Is Lukansheko Burning ‘Brotherly Bridges’ With Russia?

MINSK (AFP) -- Belarusian leader Alexander Lukashenko seems set on burning once "brotherly” bridges with the Kremlin during a volatile election campaign that has seen him arrest Russian citizens and raid a bank with links to Moscow.
The strongman leader of ex-Soviet Belarus has accused "puppeteers” and "Telegram channels” with ties to Moscow of meddling in the August 9 elections in which he is expected to secure a sixth term.
His security services stormed Belgazprombank -- a subsidiary of Russian energy giant Gazprom -- which was once headed by a now jailed opposition candidate, and Gazprom criticised the installation of new management.
The 65-year-old authoritarian leader has also called for military exercises near the Russian border.
But the biggest upset came last week when his KGB security services arrested 33 Russians, calling them mercenaries who were dispatched over the frontier to stir unrest.
Belarus is more tightly linked to Russia than any other country and the two form a "union state” with an integrated economic zone, military alliance, and potential for even deeper unification.
But the partnership has come under strain in recent years, and Lukashenko’s recent moves could act as a final blow that ruptures the special relationship.
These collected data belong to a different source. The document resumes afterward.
Lemma edit_first_found (i : string) (f : node → list node) (ns : list node) :
  (if edit_first i f ns is Some _ then true else false) = has_id i ns.
Proof.
  induction ns as [|n ns IH]; [done|].
  rewrite has_id_cons, <- edit_node_found with (f := f), <- IH.
  cbn [edit_first]. destruct (edit_node i f n); [done|].
  by destruct (edit_first i f ns).
Qed.

Lemma edit_first_Some (i : string) (f : node → list node) (ns : list node) :
  has_id i ns = true → ∃ r, edit_first i f ns = Some r.
Proof.
  rewrite <- (edit_first_found i f). destruct (edit_first i f ns); [|done].
  by eexists.
Qed.

Lemma edit_first_has_target (i : string) (f : node → list node)
    (ns r : list node) :
  edit_first i f ns = Some r → has_id i ns = true.
Proof. rewrite <- (edit_first_found i f). by intros ->. Qed.

(** After an edit an id is there when the edit puts it there, and absent
    when it was absent and the edit does not bring it. *)
Lemma edit_node_has_id (i x : string) (f : node → list node) :
  (∀ m, node_id m = Some i → has_id x (f m) = true) →
  ∀ n r, edit_node i f n = Some r → has_id x r = true.
Proof.
  intros Hf. induction n as [t j a h ks IH] using node_forall_ind.
  intros r. rewrite edit_node_unfold.
  destruct (decide (j = Some i)) as [-> | Hj].
  - rewrite bool_decide_eq_true_2 by done. intros [= <-]. by apply Hf.
  - rewrite bool_decide_eq_false_2 by done.
    destruct (edit_first i f ks) as [ks'|] eqn:E; [|done]. intros [= <-].
    rewrite has_id_cons, has_id_node_unfold.
    apply edit_first_cases in E as (l1 & m & l2 & r' & -> & Hm & -> & _).
    apply Forall_app in IH as [_ [IHm _]%Forall_cons].
    rewrite !has_id_app, (IHm _ Hm). by rewrite !orb_true_r.
Qed.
During a televised address to the nation this week, Lukashenko said Belarus was important to Russia because Moscow "does not have any other close allies left”.
He has raised the prospect of a "point of no return, when relations between the two countries turn from brotherly and strategic into ordinary and practical,” said Arseniy Sivitski, director of the Center of Strategic and Foreign Policy Studies in Minsk.
In Russia, official comments on the elections have been reserved, with Kremlin spokesperson Dmitry Peskov describing the vote as a domestic issue in Belarus.
But the outspoken leader of the nationalist LDPR party Vladimir Zhirinovsky accused Lukashenko of being addicted to power after ruling over Belarus for 26 years.
"Power... is the scariest drug, Lukashenko can’t get enough,” Zhirinovksy said, calling on the Belarusian president to withdraw from the race so the polls could be "beautiful.”
Foreign ministry spokeswoman Maria Zakharova said the vagaries of campaign politics alone could not threaten the "strong foundations” of Russia’s ties with Belarus. But she added a veiled threat:
"Regarding the detained Russian citizens... we will not let any harm come to them, and they know this very well in Minsk,” she wrote on Facebook.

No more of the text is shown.